Johnny Armour

Personal information
- Nationality: English
- Born: 26 October 1968 (age 57) Chatham, Kent, England
- Height: 5 ft 4+1⁄2 in (1.64 m)
- Weight: fly/super fly/bantam/super bantam/featherweight

Boxing career

Boxing record
- Total fights: 34
- Wins: 31 (KO 17)
- Losses: 3 (KO 2)

= Johnny Armour =

English boxer (born 1968)

Johnny Armour (born 26 October 1968 in Chatham, Kent) is an English amateur flyweight and professional super fly/bantam/super bantam/featherweight boxer of the 1990s and 2000s.

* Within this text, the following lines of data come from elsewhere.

(** C9: [dart__tasking__context_create] hands out a context owned by the
    calling thread that is on no free list, and keeps the invariant. *)
Lemma context_create_spec cs me fn arg l :
  ctx_wf cs -> cs_lists cs !! me = Some l ->
  exists cs' c ctx, context_create cs me fn arg = Some (cs', c) /\
    cs_ctx cs' !! c = Some ctx /\ c_owner ctx = me /\ c_fn ctx = Some fn /\
    c ∉ all_free cs' /\ ctx_wf cs' /\
    (forall c', c' <> c -> cs_ctx cs' !! c' = cs_ctx cs !! c').
Proof.
  intros Hwf Hl. pose proof Hwf as (Hnd & Ho & Hb). unfold context_create. rewrite Hl. simpl.
  destruct l as [|c l'].
  - assert (Hfresh : cs_ctx cs !! cs_brk cs = None).
    { destruct (cs_ctx cs !! cs_brk cs) eqn:E; [|done]. specialize (Hb (cs_brk cs)). rewrite E in Hb.
      destruct (Nat.lt_irrefl (cs_brk cs)). by apply Hb. }
    eexists _, _, _. split; [reflexivity|]. simpl. rewrite lookup_insert_eq.
    split_and!; [done|done|done| | |].
    + intros Hin. apply elem_of_concat_lookup in Hin as (i & l & Hi & Hc).
      destruct (ctx_wf_free_alloc _ _ _ _ Hwf Hi Hc) as (? & _ & _ & Hlt). lia.
    + split_and!; simpl; [exact Hnd| |].
      * intros i l c Hi Hc. destruct (ctx_wf_free_alloc _ _ _ _ Hwf Hi Hc) as (ctx & E & Hown & Hlt).
        exists ctx. rewrite lookup_insert_ne by lia. done.
      * intros c [x Hx]. destruct (decide (c = cs_brk cs)) as [->|Hne]; [lia|].
        rewrite lookup_insert_ne in Hx by done. specialize (Hb c ltac:(eauto)). lia.
    + intros c' Hne. simpl. by rewrite lookup_insert_ne.
  - destruct (ctx_wf_free_alloc _ _ _ _ Hwf Hl (list_elem_of_here _ _)) as (ctx & E & Hown & Hlt).
    rewrite E. simpl. rewrite Hown.
    assert (Hperm : all_free cs ≡ₚ c :: all_free (set_cs (<[c := ctx]> (cs_ctx cs))
                                                         (<[me := l']> (cs_lists cs)) (cs_brk cs) cs)).
    { unfold all_free. simpl. apply (Permutation_app_inv_r l').
      rewrite (concat_insert _ _ _ l' Hl). solve_Permutation. }
    unfold all_free in Hperm. simpl in Hperm. rewrite Hperm in Hnd.
    apply list.NoDup_cons in Hnd as [Hc Hnd'].
    eexists _, _, _. split; [reflexivity|]. simpl. rewrite lookup_insert_eq.
    split_and!; [done|done|done|exact Hc| |].
    + split_and!; simpl; [exact Hnd'| |].
      * intros i l c' Hi Hc'. destruct (decide (i = me)) as [->|Hne].
        -- rewrite list_lookup_insert_eq in Hi by (eapply lookup_lt_Some; eauto).
           injection Hi as <-. rewrite lookup_insert_ne.
           ++ apply (Ho me (c :: l')); [done|by apply list_elem_of_further].
           ++ intros ->. apply Hc, elem_of_concat_lookup. exists me, l'. split; [|done].
              apply list_lookup_insert_eq. by eapply lookup_lt_Some.
        -- rewrite list_lookup_insert_ne in Hi by done. rewrite lookup_insert_ne.
           ++ by apply (Ho i l).
           ++ intros ->. apply Hc, elem_of_concat_lookup. exists i, l. split; [|done].
              by rewrite list_lookup_insert_ne.
      * intros c' [x Hx]. destruct (decide (c' = c)) as [->|Hne]; [done|].
        rewrite lookup_insert_ne in Hx by done. apply Hb. eauto.
    + intros c' Hne. simpl. by rewrite lookup_insert_ne.
Qed.
(* ===== verification/Lifecycle.v ===== *)
(** * The task life cycle

    [dart_tasking_instrumentation.c]: the allocation of descriptors
    ([allocate_task], the per-thread free lists and memory pools),
    [create_task] and [dart__tasking__create_task],
    [dart__tasking__enqueue_runnable], [handle_task],
    [handle_inline_task], [requeue_task], [dart__tasking__destroy_task],
    [dart__tasking__taskref_free], [dart__tasking__task_wait] and
    [dart__tasking__task_test].

    The runtime state [runtime] extends the scheduler state with the
    globals these routines use: [task_free_lists] (one stack per
    thread), the thread-private [__taskpool] of each thread, the
    deferred queue [local_deferred_tasks], the tasks handed to the wait
    engine, and the next address [malloc] returns.

    The modules these routines call but that are not among the sources
    (dependency engine, phases, cancellation, remote progress, the wait
    engine) are the parameters [ext] of the operations: their answers
    are inputs of the model, and their effects on the runtime state are
    those the specification gives them. *)

From S2P Require Import Prelude Task TaskQueue Scheduler Context.

(** ** Descriptor allocation *)

(** [TASK_MEMPOOL_SIZE], line 488. *)
Definition TASK_MEMPOOL_SIZE : nat := 64.

(** [struct task_mempool], lines 492-496: the descriptors of a pool are
    the addresses [base], ..., [base + 63]; [pos] is the next one. *)
Record task_mempool := mk_mempool { mp_base : nat; mp_pos : nat }.
(** C7: a copy-in buffer the engine takes from the pool for a
    [COPYIN_OUT] dependency without a buffer has exactly the size of the
    dependency, and its destructor [dart_tasking_copyin_release_mem]
    returns it to the pool of that size, at the head of its free list,
    and clears the dependency's buffer (the specification: a copy-in
    buffer acquired from the pool is returned to the same size class). *)
Theorem copyin_buffer_returned cs x owned a el :
  mp_wf (cp_mp cs) -> current_task cs = Some x -> cp_owned cs !! x = Some owned ->
  find_copyin_out (cp_dephash cs) owned = Some (Some a) -> cp_dephash cs !! a = Some el ->
  ci_dest (d_copyin (dh_dep el)) = NULL ->
  exists cs1 cs2 mem p, dart_tasking_copyin_prepare_dep cs = Some (cs1, a) /\
    dep_dest cs1 a = Some mem /\ handed_out (cp_mp cs1) mem (ci_size (d_copyin (dh_dep el))) /\
    dart_tasking_copyin_release_mem cs1 a = Some cs2 /\ dep_dest cs2 a = NULL /\
    mp_wf (cp_mp cs2) /\ find_mem_pool (ci_size (d_copyin (dh_dep el))) (ms_pools (cp_mp cs2)) = Some p /\
    head (pool_elems p) = Some (mem - ELEM_HDR_SIZE).
Proof.
  intros Hwf Hx Ho Hf Hel Hd.
  destruct (prepare_dep_alloc cs x owned a el Hwf Hx Ho Hf Hel Hd)
    as (cs1 & mem & E & Hdd & Hwf1 & Hho & Ha & _).
  destruct (return_to_mempool_spec _ _ _ Hwf1 Hho) as (mp2 & E2 & Hwf2 & _ & p & Hp & Hh).
  exists cs1.
  eexists (set_cp_dephash (<[a := mk_dh (set_dep_dest NULL (set_dep_dest (Some mem) (dh_dep el))) true
                                   (dh_dep_list el)]> (cp_dephash cs1)) (set_cp_mp mp2 cs1)).
  exists mem, p. split_and!; try done.
  - unfold dart_tasking_copyin_release_mem. rewrite Ha. simpl. rewrite E2. reflexivity.
  - unfold dep_dest. simpl. by rewrite lookup_insert_eq.
Qed.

As an amateur he won the 1990 Amateur Boxing Association of England (ABAE) flyweight title, against Paul Ingle (Scarborough ABC), boxing out of St Marys ABC (Chatham, Kent).

As a professional he won the European Boxing Union (EBU) bantamweight title, World Boxing Union (WBU) bantamweight title, and Commonwealth bantamweight title, and was a challenger for the World Boxing Union (WBU) super bantamweight title against Carlos Navarro.

His professional fighting weight varied from 115 lb, i.e. super flyweight to 125 lb, i.e. featherweight.

Johnny Armour was trained by Collin Moorcroft, and managed by Terry Toole.

Education:
Fort Luton Secondary School in Chatham, Kent, 1980 to 1985.